LANSING, Mich. (WLNS) — In light of last week’s shooting in Oxford, the Michigan Firearm Safety and Violence Prevention Caucus announced the introduction of four bills to the state Legislature that aim to prevent future gun violence and tragedies.

Senate Bills 785 and 786 and House Bills 5627 and 5628 would prohibit selling or possessing a magazine capable of holding more than 10 rounds of ammunition, beginning on Jan. 1, 2023.

Under the proposed legislation, a person who violates this prohibition would be guilty of a misdemeanor, punishable by up to 90 days in jail with a potential maximum fine of $500. A subsequent offense would be a felony, punishable by up to two years in prison with a potential fine of up to $5,000.

A person who possessed such a magazine before the effective date could keep the magazine if they report owning the magazine to the local law enforcement agency.

Those exempted include law enforcement officers, members of the armed forces and individuals working in an armored car would be exempted.

“We are not taking away anyone’s guns. We are simply asking responsible gun owners to please speak up, call your legislators, and tell them that you support responsible gun ownership,” state Sen. Rosemary Bayer, D-Beverly Hills, said.

“Sadly, the recent tragedy at Oxford High School is another reminder of an epidemic that isn’t going to change until we do something about it. We cannot wait any longer. We must come together and work to pass commonsense gun legislation so that no one else has to experience the pain of burying a child lost to gun violence,” Rep. Tyrone Carter, D-Detroit, said.
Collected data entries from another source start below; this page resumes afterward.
(** The timeouts' memory: every pending one has an element of the pool. *)
Record timers_ok (t : timers) : Prop := {
  tm_list : list_ok (next_timeout t);
  tm_NoDup : NoDup (to_elem <$> next_timeout t);
  tm_pool : memp_ok MEMP_NUM_SYS_TIMEOUT (list_to_set (to_elem <$> next_timeout t)) (timeo_pool t);
  tm_last : is_u32 (timeouts_last_time t)
}.
(** The pending calls, counted from the last check. *)
Definition pending (t : timers) : list event := agenda 0 (next_timeout t).

Lemma timeout_ok msecs h arg t : timers_ok t -> is_u32 msecs -> (length (pending t) < MEMP_NUM_SYS_TIMEOUT)%nat ->
  timers_ok (sys_timeout msecs h arg t) /\ pending (sys_timeout msecs h arg t) = book (msecs, h, arg) (pending t).
Proof.
  intros [Hl Hnd Hp Hu] Hm Hlen. unfold pending in Hlen. rewrite agenda_length in Hlen.
  unfold sys_timeout. destruct (memp_malloc_avail _ _ _ Hp) as (e & m & E).
  { rewrite size_list_to_set by done. rewrite length_fmap. lia. }
  rewrite E. destruct (memp_malloc_ok _ _ _ _ _ Hp E) as (Hne & _ & Hp').
  destruct (timeo_insert_ok (mk_timeo e msecs h arg) (next_timeout t) 0 Hl Hm) as (Ea & Hk & _ & Hperm). cbn [to_elem to_time to_h to_arg] in *.
  split; [| exact Ea]. split; cbn [next_timeout set_list set_tpool timeo_pool timeouts_last_time]; try done.
  - rewrite Hperm. constructor; [| done]. by rewrite elem_of_list_to_set in Hne.
  - rewrite Hperm. exact Hp'.
Qed.
Lemma pool_drop n e (l : list nat) m : NoDup (e :: l) -> memp_ok n (list_to_set (e :: l)) m -> memp_ok n (list_to_set l) (memp_free (Some e) m).
Proof.
  intros [Hne _]%NoDup_cons Hp. apply (memp_free_ok _ _ _ e) in Hp; [| cbn; set_solver]. cbn in Hp.
  replace (list_to_set l) with (({[e]} ∪ list_to_set l) ∖ {[e]} : gset nat); [exact Hp |].
  apply set_eq. intros x. rewrite elem_of_difference, elem_of_union, elem_of_singleton, elem_of_list_to_set.
  destruct (decide (x = e)) as [-> |]; tauto.
Qed.
Lemma untimeout_keeps h arg t : timers_ok t ->
  timers_ok (sys_untimeout h arg t) /\ pending (sys_untimeout h arg t) = strike h arg (pending t).
Proof.
  intros [Hl Hnd Hp Hu]. unfold sys_untimeout, pending. destruct (untimeout_ok h arg (next_timeout t) 0 Hl) as (Ea & Hk & _ & He).
  destruct (untimeout_walk h arg (next_timeout t)) as [[e |] l]; cbn [fst snd] in *; (split; [| exact Ea]); [| subst l; by split].
  rewrite He in Hnd, Hp. apply NoDup_cons in Hnd as Hnd'. destruct Hnd' as [_ Hnd']. split; [done | done | by apply pool_drop | done].
Qed.

(** ** The check *)

(** What a run of the main loop's check does to the agenda up to the time [D]:
    calls in order, each entering its next call counted from its own time. *)
Section Fires.
Context {W : Type} `{Protocols W}.

Definition effect (h : handler) : W -> W :=
  match h with arp_timer => etharp_tmr | dhcp_timer_coarse => dhcp_coarse_tmr | dhcp_timer_fine => dhcp_fine_tmr | tcpip_tcp_timer => tcp_tmr end.
Definition again (h : handler) (w : W) : option Z :=
  match h with
  | arp_timer => Some ARP_TMR_INTERVAL
  | dhcp_timer_coarse => Some DHCP_COARSE_TIMER_MSECS
  | dhcp_timer_fine => Some DHCP_FINE_TIMER_MSECS
  | tcpip_tcp_timer => if tcp_pcbs w then Some TCP_TMR_INTERVAL else None
  end.
Definition rebook (x : event) (w : W) (l : list event) : list event :=
  match again (snd (fst x)) w with Some i => book (at_time x + i, snd (fst x), 0) l | None => l end.
Inductive fires (D : Z) : list event -> W -> list event -> list event -> W -> Prop :=
| fires_none l w : Forall (fun x => D < at_time x) l -> fires D l w [] l w
| fires_call x l w calls l' w' : at_time x <= D ->
    fires D (rebook x (effect (snd (fst x)) w) l) (effect (snd (fst x)) w) calls l' w' -> fires D (x :: l) w (x :: calls) l' w'.

Lemma fires_done D l w calls l' w' : fires D l w calls l' w' -> Forall (fun x => D < at_time x) l'.
Proof. by induction 1. Qed.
In previous mass shootings, the time it takes the shooter to reload their magazine has proven to be a critical time for bystanders to step in to stop the violence, bill sponsors said. During the massacre in Tuscon, Arizona, which injured former U.S. Rep. Gabrielle Giffords, and in a Thousand Oaks, California mass shooting, heroic bystanders were only able to intervene and stop the shooter when they reloaded magazines.

“The horrific mass shooting at Oxford High School has left a community devastated. It’s important now, more than ever, to pass lifesaving gun laws to prevent these tragedies from happening again,” said Sean Holihan, state legislative director at the Giffords Law Center to Prevent Gun Violence. “The time it takes a shooter to reload their weapon can be critical in enabling victims to escape and law enforcement or others to intervene. We saw this in Tucson, Arizona in 2011, when the gunman who shot Congresswoman Gabby Giffords and 18 others stopped to reload his weapon and was tackled by a bystander. The bills being introduced today will help reduce gun violence in the state and protect Michigan families. We applaud the legislators who are stepping up in the face of tragedy.”

According to the Gun Violence Archive, 2021 has had more K-12 school shootings with at least one injury or death than the three previous years.